Екатерина не старалась создавать литературных, артистических и научных знаменитостей: она брала существующих и приобщала их к себе, как польские или турецкие провинции. Она расточала комплименты, золотые и бронзовые медали, – впрочем, более бронзовые, – и время от времени несколько экю: Седэну за его комедии, Гюи за его "Путешествие в Грецию", аббату де Сен-Сюльпису за его филантропические учреждения, Лагарпу, Дорà, Мармонтелю, Вольнэ, аббату Галиани... Она посылала меха мадемуазель Клерон, Лекэну, Превилю, Велькуру. Она купила у Филидора "Carmen soeculare", партитуру более прославленную, чем любимую публикой, а у одного капуцина с улицы Сен-Онорэ – составленную им карту полушарий. Екатерина была более щедра при покупках коллекции, потому что при этом получала некоторую ценность взамен; она предлагала пятьсот тысяч ливров за кабинет Пеллерена, знаменитого нумизмата, но последний остался французом и предпочел продать эту бесподобную коллекцию за половину цены Людовику XVI. Она просила короля о пенсии для г-жи д’Эпинэ. Она написала три черновика лестного письма Мармонтелю, прибавляя экземпляр перевода его "Велизария", напечатанного в России и сделанного ею при сотрудничестве Орлова, Шуваловых и Чернышевых. За все это ей платили похвалами и панегириками, доходящими до низкопоклонства и обоготворения.
Более всего приносила такую дань Франция, так как на ее долю перепадали главные подачки Семирамиды. "Если ваша великая бабка заслужила в России бессмертие, то она получила его из Франции", сказал Сюар императору Александру в 1814 г., и был прав.
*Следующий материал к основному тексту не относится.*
(* ===== verification/VmEngineRun.v ===== *)
(** * The scheduler: every operation keeps the invariant

    Handling, releasing, dispatching, running a barrier, fetching and fusing, and
    their composition in [Schedule]; then what the invariant says of every
    reachable state. *)
From Stdlib Require Import Relations.
From S2P Require Import Prelude VmEngine VmEngineSpec.

(** ** Handling a pending instruction *)

Definition enter (s : engine) (i : nat) (x : Instr) : engine :=
  let s1 := set_h_handled (h_handled s ++ [i]) (LivelyInstructionListPushBack s i) in
  if IsBarrier x then set_barriers (barriers s1 ++ [i]) s1 else s1.

Lemma filter_snoc (P : nat → Prop) `{!∀ j, Decision (P j)} (l : list nat) (i : nat) :
  filter P (l ++ [i]) = filter P l ++ (if decide (P i) then [i] else []).
Proof. by rewrite filter_app, filter_cons, filter_nil. Qed.
(* ===== verification/VmSchedule.v ===== *)
(** * The scheduler: programs run in order

    What the scheduler leaves of the client's program, the states it can reach,
    and the theorems: the program order is kept by fusing, conflicting
    instructions are dispatched and finish in program order, a barrier runs after
    everything received before it, nothing waits for ever on a dependence. *)
From Stdlib Require Import Relations.
From S2P Require Import Prelude VmEngine VmEngineSpec VmEngineRun VmFuse.

(** ** Frames *)

(** [s'] differs from [s] in nothing the client sees but that [h] was handled. *)
Definition frame (h : list nat) (s s' : engine) : Prop :=
  instrs s' = instrs s ∧ local_pending s' = local_pending s ∧ pending s' = pending s ∧
  h_handled s' = h_handled s ++ h.

Lemma frame_id s s' :
  instrs s' = instrs s → local_pending s' = local_pending s → pending s' = pending s →
  h_handled s' = h_handled s → frame [] s s'.
Proof. intros. unfold frame. by rewrite app_nil_r. Qed.

Lemma frame_refl s : frame [] s s.
Proof. by apply frame_id. Qed.

Lemma frame_trans h k s1 s2 s3 : frame h s1 s2 → frame k s2 s3 → frame (h ++ k) s1 s3.
Proof.
  intros (E1 & E2 & E3 & E4) (F1 & F2 & F3 & F4). unfold frame.
  rewrite F1, F2, F3, F4, E1, E2, E3, E4, app_assoc. done.
Qed.

Lemma frame_foldl {A : Type} (f : engine → A → engine) l s :
  (∀ s a, frame [] s (f s a)) → frame [] s (foldl f s l).
Proof.
  intros Hf. revert s. induction l as [|a l IH]; intros s; cbn [foldl]; [apply frame_refl|].
  apply (frame_trans [] [] _ (f s a)); [apply Hf|apply IH].
Qed.

Lemma frame_ofold {A : Type} (f : engine → A → outcome engine) l s s' :
  (∀ s a s', f s a = Ret s' → frame [] s s') → ofold f l s = Ret s' → frame [] s s'.
Proof.
  intros Hf. revert s. induction l as [|a l IH]; intros s; cbn [ofold].
  - intros [= ->]. apply frame_refl.
  - intros (s1 & H1 & H2)%obind_Ret. apply (frame_trans [] [] _ s1); [by eapply Hf|by apply IH].
Qed.

Lemma TryConnect_frame s a i : frame [] s (TryConnectInstruction s a i).
Proof. destruct (TryConnect_same s a i) as (e & o & ->). by apply frame_id. Qed.

Lemma preschedule_frame s i : frame [] s (preschedule s i).
Proof. unfold preschedule. destruct (Dispatchable s i); by apply frame_id. Qed.

Lemma access_write_frame i s d : frame [] s (access_write i s d).
Proof.
  unfold access_write, ConnectInstructionsByWrite. set (s1 := AccessDependence s true d i).
  apply (frame_trans [] [] _ s1); [by apply frame_id|].
  eapply (frame_trans [] []); [|by apply frame_id]. apply frame_foldl. intros. apply TryConnect_frame.
Qed.

Lemma access_read_frame i s d : frame [] s (access_read i s d).
Proof.
  unfold access_read, ConnectInstructionsByRead. set (s1 := AccessDependence s false d i).
  apply (frame_trans [] [] _ s1); [by apply frame_id|].
  destruct (list_at _ d) as [|[c [|]] l]; [apply frame_refl|apply TryConnect_frame|apply frame_refl].
Qed.

Lemma handle_pending_frame s i s' : handle_pending s i = Ret s' → frame [i] s s'.
Proof.
  unfold handle_pending. intros (x & _ & H)%obind_Ret. destruct (IsBarrier x); [injection H as <-; done|].
  injection H as <-. set (s1 := set_h_handled _ _). apply (frame_trans [i] [] _ s1); [done|].
  apply (frame_trans [] [] _ (ConsumeDependences s1 i x)); [|apply preschedule_frame].
  rewrite ConsumeDependences_writes. apply (frame_trans [] [] _ (foldl (access_write i) s1 (writes x)));
    apply frame_foldl; intros; [apply access_write_frame|apply access_read_frame].
Qed.

Lemma handle_list_frame l : ∀ s s', ofold handle_pending l s = Ret s' → frame l s s'.
Proof.
  induction l as [|i l IH]; intros s s'; cbn [ofold].
  - intros [= ->]. apply frame_refl.
  - intros (s1 & H1 & H2)%obind_Ret. apply (frame_trans [i] l _ s1); [by apply handle_pending_frame|by apply IH].
Qed.

Lemma release_edge_frame i s out : frame [] s (release_edge i s out).
Proof. unfold release_edge. destruct (Dispatchable _ _); by apply frame_id. Qed.

Lemma ReleaseInstruction_frame s i s' : ReleaseInstruction s i = Ret s' → frame [] s s'.
Proof.
  unfold ReleaseInstruction. intros (x & _ & H)%obind_Ret. injection H as <-.
  eapply (frame_trans [] []); [|apply frame_foldl; intros; apply release_edge_frame].
  eapply (frame_trans [] [] _ (foldl (drop_access i) s (access_list x))); [|by apply frame_id].
  apply frame_foldl. intros. by apply frame_id.
Qed.

Lemma release_stream_frame done st fuel : ∀ s s', release_stream fuel done s st = Ret s' → frame [] s s'.
Proof.
  induction fuel as [|fuel IH]; intros s s'; cbn [release_stream]; [intros [= ->]; apply frame_refl|].
  destruct (list_at (running s) st) as [|i rest]; [intros [= ->]; apply frame_refl|].
  destruct (_ && _); [|intros [= ->]; apply frame_refl].
  intros (s1 & H1 & H)%obind_Ret. apply obind_Ret in H as (? & _ & H).
  apply (frame_trans [] [] _ s1); [by eapply ReleaseInstruction_frame|].
  apply IH in H. eapply (frame_trans [] []); [|exact H]. by apply frame_id.
Qed.

Lemma ReleaseFinished_frame done s s' : ReleaseFinishedInstructions done s = Ret s' → frame [] s s'.
Proof.
  apply frame_ofold. clear. intros s st s' (s1 & H1 & H)%obind_Ret. injection H as <-.
  apply (frame_trans [] [] _ s1); [by eapply release_stream_frame|]. case_bool_decide; by apply frame_id.
Qed.

Lemma TryRunBarrier_frame ot s s' : TryRunBarrierInstruction ot s = Ret s' → frame [] s s'.
Proof.
  unfold TryRunBarrierInstruction. destruct (barriers s); [done|]. destruct (negb _).
  - intros [= ->]. apply frame_refl.
  - intros (x & _ & H)%obind_Ret. apply obind_Ret in H as (? & _ & H). apply obind_Ret in H as (? & _ & H).
    injection H as <-. by apply frame_id.
Qed.

Lemma dispatch_loop_frame ok l : ∀ s s', dispatch_loop ok l s = Ret s' → frame [] s s'.
Proof.
  induction l as [|i l IH]; intros s s'; cbn [dispatch_loop]; [intros [= ->]; apply frame_refl|].
  intros (s1 & H1 & H%IH)%obind_Ret. eapply (frame_trans [] []); [|exact H].
  apply (frame_trans [] [] _ s1); [|apply frame_foldl; intros; apply preschedule_frame].
  unfold DispatchInstruction in H1. apply obind_Ret in H1 as (? & _ & H1). injection H1 as <-.
  case_bool_decide; by apply frame_id.
Qed.

Lemma Dispatch_frame ok s s' : DispatchAndPrescheduleInstructions ok s = Ret s' → frame [] s s'.
Proof. intros H%dispatch_loop_frame. eapply (frame_trans [] []); [|exact H]. by apply frame_id. Qed.

(** ** New instructions *)

Definition grown (s : engine) (lp p : list nat) (xs : list Instr) : engine :=
  set_pending p (set_local_pending lp (set_instrs (instrs s ++ xs) s)).

Section grow.
Context (s : engine) (lp p : list nat) (xs : list Instr).

Lemma grown_lookup i : (i < length (instrs s))%nat → instrs (grown s lp p xs) !! i = instrs s !! i.
Proof. intros H. cbn. by rewrite lookup_app_l. Qed.

Lemma grown_stream i : (i < length (instrs s))%nat → stream_of (grown s lp p xs) i = stream_of s i.
Proof. intros H. unfold stream_of. by rewrite grown_lookup. Qed.

Lemma grown_barrier i : (i < length (instrs s))%nat → barrier_of (grown s lp p xs) i = barrier_of s i.
Proof. intros H. unfold barrier_of. by rewrite grown_lookup. Qed.

Lemma grown_plain i : plain s i → plain (grown s lp p xs) i.
Proof. intros (x & Hx & Hb). exists x. split; [|done]. cbn. by apply lookup_app_l_Some. Qed.

Lemma grown_strict : strict (grown s lp p xs) → strict s.
Proof. intros H i x a b Hx. apply (H i x a b). cbn. by apply lookup_app_l_Some. Qed.

Lemma grow_inv links D W X X' T :
  inv links D W X T s →
  NoDup (h_handled s ++ X' ++ lp ++ p) → (∀ i, i ∈ h_handled s ++ X' ++ lp ++ p → (i < length (instrs s ++ xs))%nat) →
  inv links D W X' T (grown s lp p xs).
Proof.
  intros Hinv Hnd Hlt.
  assert (∀ i, i ∈ h_handled s → (i < length (instrs s))%nat) as Hh by (intros i; by eapply inv_handled_lt).
  assert (∀ i, i ∈ D → (i < length (instrs s))%nat) as HDl by (intros i ?; eapply Hh, inv_D_handled; done).
  assert (∀ i, i ∈ queue s → (i < length (instrs s))%nat) as Hq by (intros i [? _]%(iv_queue Hinv); by apply HDl).
  pose proof grown_strict as Hstr.
  assert (∀ j, behind T s j → behind T (grown s lp p xs) j) as Hbehind by (intros j []; split; auto).
  constructor; try keep Hinv; [exact Hnd|exact Hlt|..].
  - intros i Hi. destruct (iv_queue Hinv i Hi). split; [done|by apply grown_plain].
  - intros st. cbn. rewrite (iv_running Hinv). apply filter_ext_in. intros j Hj.
    rewrite grown_stream; [done|]. apply Hq, elem_of_app. by left.
  - intros a b Hab. destruct (iv_edges_known Hinv a b Hab) as (? & ? & ? & ?). split_and!; auto using grown_plain.
  - intros a b Hab. destruct (iv_links_known Hinv a b Hab) as (? & ? & ?). auto using grown_plain.
  - intros a b Hs Hab. destruct (iv_links_known Hinv a b Hab) as (? & ? & _).
    rewrite !grown_stream by auto. apply (iv_strict_edge Hinv); auto.
  - intros a b Hs Hab Hbq. destruct (iv_links_known Hinv a b Hab) as (? & ? & _).
    rewrite !grown_stream by auto. apply (iv_strict_ahead Hinv); auto.
  - intros a b Hs. apply (iv_strict_finished Hinv); auto.
  - intros a b Hb Hbq Hst Hab. apply (iv_fifo Hinv); [done|done| |done].
    rewrite !grown_stream in Hst; [done|by apply Hq|]. apply Hq. by eapply ahead_in.
  - intros c m d Hc. destruct (iv_access_known Hinv c m d Hc) as (? & ? & ?). auto using grown_plain.
  - intros c m d x Hc. rewrite grown_lookup; [by apply (iv_access_own Hinv c m)|].
    by apply Hh, (iv_access_known Hinv c m d Hc).
  - intros a x d Ha. rewrite grown_lookup by auto. intros ???.
    apply (covered_mono links T T s); [exact Hbehind|done|by eapply (iv_covered Hinv)].
  - intros a x d Ha. rewrite grown_lookup by auto. intros ???.
    apply (covered_first_mono links T T s); [exact Hbehind|done|by eapply (iv_covered_first Hinv)].
  - intros a b x y Hab. pose proof (before_in _ _ _ Hab) as [? ?]. rewrite !grown_lookup by auto. intros ?????.
    destruct (iv_ordered Hinv a b x y) as [[Ho1 Ho2]|Ho]; try done; [left; split; auto|by right].
  - cbn. rewrite (iv_barriers Hinv). apply filter_ext_in. intros j Hj. by rewrite grown_barrier by auto.
  - intros a b Hab. pose proof (before_in _ _ _ Hab) as [? ?]. rewrite grown_barrier by auto. by apply (iv_barrier Hinv).
  - intros b HbD Hbp Hbq. assert (plain s b) as Hbp'.
    { destruct Hbp as (x & Hx & ?). rewrite grown_lookup in Hx by auto. by exists x. }
    destruct (iv_wait Hinv b HbD Hbp' Hbq) as [?|(a & Ha & Hw)]; [by left|right]. exists a. split; [done|].
    destruct Hw as [Hw|Hw]; [left|by right]. intros (x & Hx & Hp & Haq & Haf). apply Hw. exists x.
    rewrite grown_lookup in Hx by auto. rewrite grown_stream in Hp by (by apply Hq). done.
Qed.
End grow.

(** ** States between the steps *)

(** The client's program, as far as it was received. *)
Definition program (s : engine) : list nat :=
  expand (instrs s) (h_handled s) ++ local_pending s ++ pending s.

Record good (s : engine) : Prop := {
  gd_steady : steady [] idle s;
  gd_raw i : i ∈ local_pending s ++ pending s → raw (instrs s) i;
  gd_covers x : x ∈ instrs s → covers (instrs s) x;
  gd_distinct : NoDup (program s);
  gd_known i : i ∈ program s → (i < length (instrs s))%nat;
}.

Lemma good_frame s s' : good s → frame [] s s' → steady [] idle s' → good s' ∧ program s' = program s.
Proof.
  intros Hg (E1 & E2 & E3 & E4) Hs. rewrite app_nil_r in E4.
  assert (program s' = program s) as Ep by (unfold program; by rewrite E1, E2, E3, E4).
  split; [|done]. constructor; [done|rewrite E1, E2, E3; apply (gd_raw _ Hg)|rewrite E1; apply (gd_covers _ Hg)|..].
  - rewrite Ep. apply (gd_distinct _ Hg).
  - rewrite Ep, E1. apply (gd_known _ Hg).
Qed.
Ла Гарп и Дорà сочиняли в честь великой Екатерины послания на манер посвященных Буалó Людовику великому; Томà посвятил последние свои годы восхвалению, в довольно неудачной "Петреиде", наследницы и преемницы дел Петра I; Вольнэ в своих "Соображениях по поводу войны Турции с Россией" еще старался в 1788 г. оправдать политическую систему императрицы, принятую ею на Востоке. В "Картине Парижа" Мерсье ставил примером дофину поведение великой государыни, – без сомнения, конечно, не ее поведение в личной жизни. Церковь действовала в том же направлении. Хотя св. Екатерина Вольтера и не была похожа на святых, которым эта церковь поклонялась, ее служители все же усердно кадили ей, начиная с аббата Готье, малоизвестного автора приторной поэмы, оплаченной медалью, аббата Романа, автора поэмы "Оспопрививание", посвященной государыне, и кончая аббатом де Люберсак, воспользовавшимся посещением разных учреждений Парижа в 1782 г. великим князем Павлом, чтоб расхваливать перед своими читателями такие же учреждения Петербурга.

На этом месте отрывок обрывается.